A gestão de equipes em um cenário de agentes autônomos foi o tema do painel “Orquestrando a Inteligência – Governança, Filosofia e Implementação”, realizado no inovabra. Com mediação da jornalista Aline Sordili, o debate discutiu o papel dos humanos em um mundo cada vez mais automatizado.
O contexto é de transição acelerada. A adoção de modelos de linguagem e sistemas agênticos reconfigura funções, pressiona estruturas de carreira e impõe às lideranças uma revisão profunda de cultura, processos e critérios de senioridade. Para os participantes, não se trata apenas de incorporar ferramentas, mas de redesenhar a lógica de geração de valor nas organizações.

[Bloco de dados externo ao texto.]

(* ===== verification/GroupAlignment.v ===== *)
(** GroupAlignment: replacing the label of one physical group
    (core/pipeline/acoustic_ledger/slot_ops.rs, [preserve_group_content]).

    A later decode may relabel a whole PCM group.  The alignment decides
    whether every token the ledger holds has a counterpart in the candidate;
    if one has none, the held label stays as it is.  The character tables of
    Rust's standard library are the class [CharTables]; every theorem holds for
    any tables. *)

From S2P Require Import Prelude.
From S2P Require Import Text.
#[local] Open Scope Z_scope.

(** [char::is_alphanumeric] and [str::to_lowercase], both defined by the
    Unicode Character Database. *)
Class CharTables := {
  is_alphanumeric : Z → bool;
  to_lowercase : list Z → list Z
}.

(** The tables restricted to ASCII, used to evaluate examples. *)
Definition ascii_tables : CharTables := {|
  is_alphanumeric := λ c,
    ((48 <=? c) && (c <=? 57)) || ((65 <=? c) && (c <=? 90)) || ((97 <=? c) && (c <=? 122));
  to_lowercase := map (λ c, if (65 <=? c) && (c <=? 90) then c + 32 else c)
|}.

(** A token is a run of characters; its text is byte-exact. *)
Abbreviation Token := (list (Z * string)).

Definition LBRACKET : Z := 91.
Definition RBRACKET : Z := 93.

(** The nested function [tokens]: whitespace separates, except inside a tag. *)
Fixpoint tokens_from (cur : Token) (in_tag : bool) (l : list (Z * string)) : list Token :=
  match l with
  | [] => match cur with [] => [] | _ => [rev cur] end
  | c :: l' =>
      if is_whitespace c.1 && negb in_tag
      then match cur with
           | [] => tokens_from [] in_tag l'
           | _ => rev cur :: tokens_from [] in_tag l'
           end
      else
        let in_tag' := if c.1 =? LBRACKET then true
                       else if c.1 =? RBRACKET then false else in_tag in
        tokens_from (c :: cur) in_tag' l'
  end.

Definition tokens (text : string) : list Token := tokens_from [] false (utf8_chars text).

Inductive AlignError := Ambiguous | OutOfFuel.

Section alignment.
Context {tables : CharTables}.

Definition trim_matches (p : Z → bool) (l : list Z) : list Z :=
  rev (drop_while p (rev (drop_while p l))).

(** The nested [normalize]. *)
Definition normalize (token : Token) : list Z :=
  to_lowercase
    (trim_matches (λ ch, negb (is_alphanumeric ch) && negb (ch =? LBRACKET) && negb (ch =? RBRACKET))
       (map fst token)).

(** "yyy" or a bracketed tag. *)
Definition event (token : Token) : bool :=
  let key := normalize token in
  bool_decide (key = [121; 121; 121])
  || (bool_decide (head key = Some LBRACKET) && bool_decide (last key = Some RBRACKET)).

(** One row of the edit-distance table; [row] starts at column [j]. *)
Fixpoint edit_row (a : Z) (right : list Z) (diagonal left : Z) (row : list Z) : list Z :=
  match right, row with
  | b :: right', previous :: row' =>
      let v := Z.min (Z.min (diagonal + (if a =? b then 0 else 1)) (left + 1)) (previous + 1) in
      v :: edit_row a right' previous v row'
  | _, _ => []
  end.

Fixpoint edit_rows (left : list Z) (i : Z) (right : list Z) (row : list Z) : list Z :=
  match left with
  | [] => row
  | a :: left' =>
      let diagonal := hd 0 row in
      edit_rows left' (i + 1) right ((i + 1) :: edit_row a right diagonal (i + 1) (tl row))
  end.

Definition edit_distance (left right : list Z) : Z :=
  List.last (edit_rows left 0 right (map Z.of_nat (seq 0 (S (length right))))) 0.

Definition similar (left right : Token) : bool :=
  if event left || event right then false
  else
    let l := normalize left in
    let r := normalize right in
    let ll := Z.of_nat (length l) in
    let rl := Z.of_nat (length r) in
    let longest := Z.max ll rl in
    if (longest =? 0) || (128 <? longest) then false
    else
      let budget := longest `div` 3 in
      if budget <? Z.abs (ll - rl) then false
      else edit_distance l r <=? budget.

Definition enumerate {A} (l : list A) : list (nat * A) := combine (seq 0 (length l)) l.

(** The unique mutual matches of a gap, in held order. *)
Definition gap_pairs (held candidate : list Token) : list (nat * nat) :=
  let lexical := List.filter (λ p, negb (event p.2)) (enumerate candidate) in
  flat_map (λ '(i, token),
    match List.filter (λ p, similar token p.2) lexical with
    | [(j, other)] =>
        if (length (List.filter (λ prior, similar prior other) held) =? 1)%nat
        then [(i, j)] else []
    | _ => []
    end) (enumerate held).

Fixpoint crossing (pairs : list (nat * nat)) : bool :=
  match pairs with
  | p :: ((q :: _) as rest) => (q.2 <=? p.2)%nat || crossing rest
  | _ => false
  end.

(** The nested [gap]: the tokens it appends and whether it retained a held
    token.  Every recursive call is on a shorter held slice. *)
Fixpoint gap (fuel : nat) (held candidate : list Token) : AlignError + (list Token * bool) :=
  match fuel with
  | O => inl OutOfFuel
  | S fuel' =>
    match held with
    | [] => inr (candidate, false)
    | h0 :: held_rest =>
      if forallb event candidate then inr (held ++ candidate, true)
      else
        let lexical := List.filter (λ t, negb (event t)) candidate in
        if bool_decide (held_rest = []) && negb (event h0) && (length lexical =? 1)%nat
        then inr (candidate, false)
        else
          let pairs := gap_pairs held candidate in
          if crossing pairs then inl Ambiguous
          else
            match pairs with
            | [] => inl Ambiguous
            | (i, j) :: _ =>
              match gap fuel' (take i held) (take j candidate) with
              | inl e => inl e
              | inr (out1, r1) =>
                match gap fuel' (drop (S i) held) (drop (S j) candidate) with
                | inl e => inl e
                | inr (out2, r2) =>
                    inr (out1 ++ take 1 (drop j candidate) ++ out2, r1 || r2)
                end
              end
            end
    end
  end.

(** The longest-common-subsequence table over suffixes. *)
Fixpoint lcs_row (key : list Z) (candidate : list (list Z)) (below : list nat) : list nat :=
  match candidate, below with
  | c :: candidate', b :: below' =>
      let rest := lcs_row key candidate' below' in
      (if negb (bool_decide (key = [])) && bool_decide (key = c)
       then S (hd 0%nat below') else Nat.max b (hd 0%nat rest)) :: rest
  | _, _ => [0%nat]
  end.

Fixpoint lcs_table (held candidate : list (list Z)) : list (list nat) :=
  match held with
  | [] => [repeat 0%nat (S (length candidate))]
  | key :: held' =>
      let table := lcs_table held' candidate in
      lcs_row key candidate (hd [] table) :: table
  end.

Definition cell (table : list (list nat)) (i j : nat) : nat := nth j (nth i table []) 0%nat.

(** The same over prefixes, row by row. *)
Fixpoint prefix_row (key : list Z) (candidate : list (list Z)) (left : nat) (above : list nat)
    : list nat :=
  match candidate, above with
  | c :: candidate', a :: above' =>
      let v := if negb (bool_decide (key = [])) && bool_decide (key = c)
               then S a else Nat.max (hd 0%nat above') left in
      v :: prefix_row key candidate' v above'
  | _, _ => []
  end.

Fixpoint prefix_table (row : list nat) (held candidate : list (list Z)) : list (list nat) :=
  row ::
  match held with
  | [] => []
  | key :: held' => prefix_table (0%nat :: prefix_row key candidate 0 row) held' candidate
  end.

Definition uniform_repetition (held candidate : list (list Z)) : bool :=
  match held with
  | [] => false
  | key :: _ =>
      negb (bool_decide (key = [])) && forallb (λ other, bool_decide (other = key)) (held ++ candidate)
  end.

(** A candidate key that some longest alignment could attach to two sources. *)
Definition competing_anchor (held candidate : list (list Z)) (lengths : list (list nat)) : bool :=
  let prefixes := prefix_table (repeat 0%nat (S (length candidate))) held candidate in
  existsb (λ '(j, key),
    (1 <? length (List.filter (λ '(i, held_key),
        negb (bool_decide (key = [])) && bool_decide (held_key = key)
        && (cell prefixes i j + 1 + cell lengths (S i) (S j) =? cell lengths 0 0)%nat)
      (enumerate held)))%nat) (enumerate candidate).

Definition slice {A} (a b : nat) (l : list A) : list A := take (b - a) (drop a l).

Section walk.
Context (held candidate : list Token) (held_keys candidate_keys : list (list Z))
  (lengths : list (list nat)).

(** The alignment loop, with the current gap starting at [hs] and [cs]. *)
Fixpoint walk (fuel i j hs cs : nat) : AlignError + (list Token * bool) :=
  match fuel with
  | O => inl OutOfFuel
  | S fuel' =>
    if (i <? length held)%nat && (j <? length candidate)%nat then
      let key := nth i held_keys [] in
      if negb (bool_decide (key = [])) && bool_decide (key = nth j candidate_keys []) then
        match gap (S (length held)) (slice hs i held) (slice cs j candidate) with
        | inl e => inl e
        | inr (out1, r1) =>
          match walk fuel' (S i) (S j) (S i) (S j) with
          | inl e => inl e
          | inr (out2, r2) => inr (out1 ++ take 1 (drop j candidate) ++ out2, r1 || r2)
          end
        end
      else if (cell lengths i (S j) <=? cell lengths (S i) j)%nat
      then walk fuel' (S i) j hs cs
      else walk fuel' i (S j) hs cs
    else gap (S (length held)) (drop hs held) (drop cs candidate)
  end.
End walk.

Definition preserve_group_content (held_label candidate_label : string)
    : AlignError + (string * bool) :=
  let held := tokens held_label in
  let candidate := tokens candidate_label in
  if (256 <? length held)%nat || (256 <? length candidate)%nat then inl Ambiguous
  else
    let held_keys := map normalize held in
    let candidate_keys := map normalize candidate in
    let lengths := lcs_table held_keys candidate_keys in
    if negb (uniform_repetition held_keys candidate_keys)
       && competing_anchor held_keys candidate_keys lengths
    then inl Ambiguous
    else
      match walk held candidate held_keys candidate_keys lengths
              (S (length held + length candidate)) 0 0 0 0 with
      | inl e => inl e
      | inr (output, retained) =>
          inr (if retained then held_label else join_space (map unchars output), retained)
      end.

(* ------------------------------------------------------------------ *)
(** ** No held token is lost *)

(** What the alignment accepts as a counterpart of a held token. *)
Definition counterpart (h c : Token) : Prop :=
  (normalize h ≠ [] ∧ normalize h = normalize c) ∨ similar h c = true ∨
  (event h = false ∧ event c = false).

(** Every held token has its own counterpart, in order. *)
Inductive keeps : list Token → list Token → Prop :=
  | keeps_nil cs : keeps [] cs
  | keeps_pair h c hs cs : counterpart h c → keeps hs cs → keeps (h :: hs) (c :: cs)
  | keeps_skip c hs cs : keeps hs cs → keeps hs (c :: cs).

Contexto claro, valor definido
Do ponto de vista técnico, a aplicação eficiente de inteligência artificial depende de contexto bem delimitado. Emiliano Oliveira, CTO da Zaia.app, destacou que agentes performam melhor quando operam sobre objetivos específicos e informações estruturadas. Em áreas digitais, onde dados e processos já estão organizados, a implementação tende a avançar com mais fluidez. Em setores menos digitalizados, o desafio é maior: falta base informacional consistente para treinar e orientar modelos.
A consequência é direta, onde profissionais que dominam o contexto do negócio se tornam estratégicos. Senioridade, segundo os debatedores, deixa de estar atrelada apenas ao tempo de experiência e passa a considerar a capacidade de entregar valor, inclusive ao saber quando não automatizar uma decisão.
Liderança é fundamental na adoção
Na visão de André Borges, Development Manager do Bradesco, o papel do líder é central para garantir adesão consistente às novas tecnologias: “acho que o grande papel do líder aqui é equalizar isso, é trazer as pessoas, incentivo ao benefício, ao quanto você vai conseguir com isso, começar a compartilhar”. Porém, incentivo isolado não é suficiente, é preciso orientar equipes a definirem objetivos claros e compreenderem como trabalhar com agentes de forma estruturada. O chamado “letramento agêntico” passa a integrar as competências essenciais das organizações.
A discussão também evidenciou diferenças geracionais. Profissionais formados em linguagens legadas, convivem com desenvolvedores focados em arquiteturas modernas e IA generativa. A mediação entre perfis, repertórios e expectativas distintas exige sensibilidade antropológica e comunicação transparente da liderança.
Planos de carreira em revisão

Outro ponto recorrente foi a necessidade de repensar planos de carreira. Se agentes executam parte significativa das tarefas operacionais, o que define progressão profissional? Para Flaw Bone, professora da ESPM e Doutoranda em Filosofia pela UFRJ, será necessário reconstruir critérios de promoção com base em impacto no negócio e capacidade de articulação entre objetivos individuais e coletivos.
A bifurcação de senioridade (velocidade de entrega versus maturidade estratégica) tende a marcar esse período de transição. No médio prazo, a expectativa é que o uso de IA se torne padrão em atividades cognitivas, reduzindo a assimetria atual entre profissionais mais e menos adaptados. Com redução de vagas juniores e maior pressão por produtividade, a renovação da base técnica já virou um desafio.
Roberta Duarte, Phd em Física Computacional pela USP e Cientista Sênior em IA pela I4sea, defendeu maior integração entre academia e indústria, explicando que “na ciência a gente sempre tá na fronteira do conhecimento, então a gente tem que desbravar uma coisa que ninguém fez antes”. Ela destaca que o financiamento de projetos por empresas para aplicação prática durante mestrado e doutorado é um caminho promissor para o gap de profissionais no mercado.
Também foi ressaltado o desafio estrutural da educação básica no Brasil. O desenvolvimento de pensamento crítico, apontado como competência-chave na era dos agentes, ainda enfrenta lacunas formativas. Para os painelistas, empresas terão papel crescente na capacitação, tanto interna quanto social.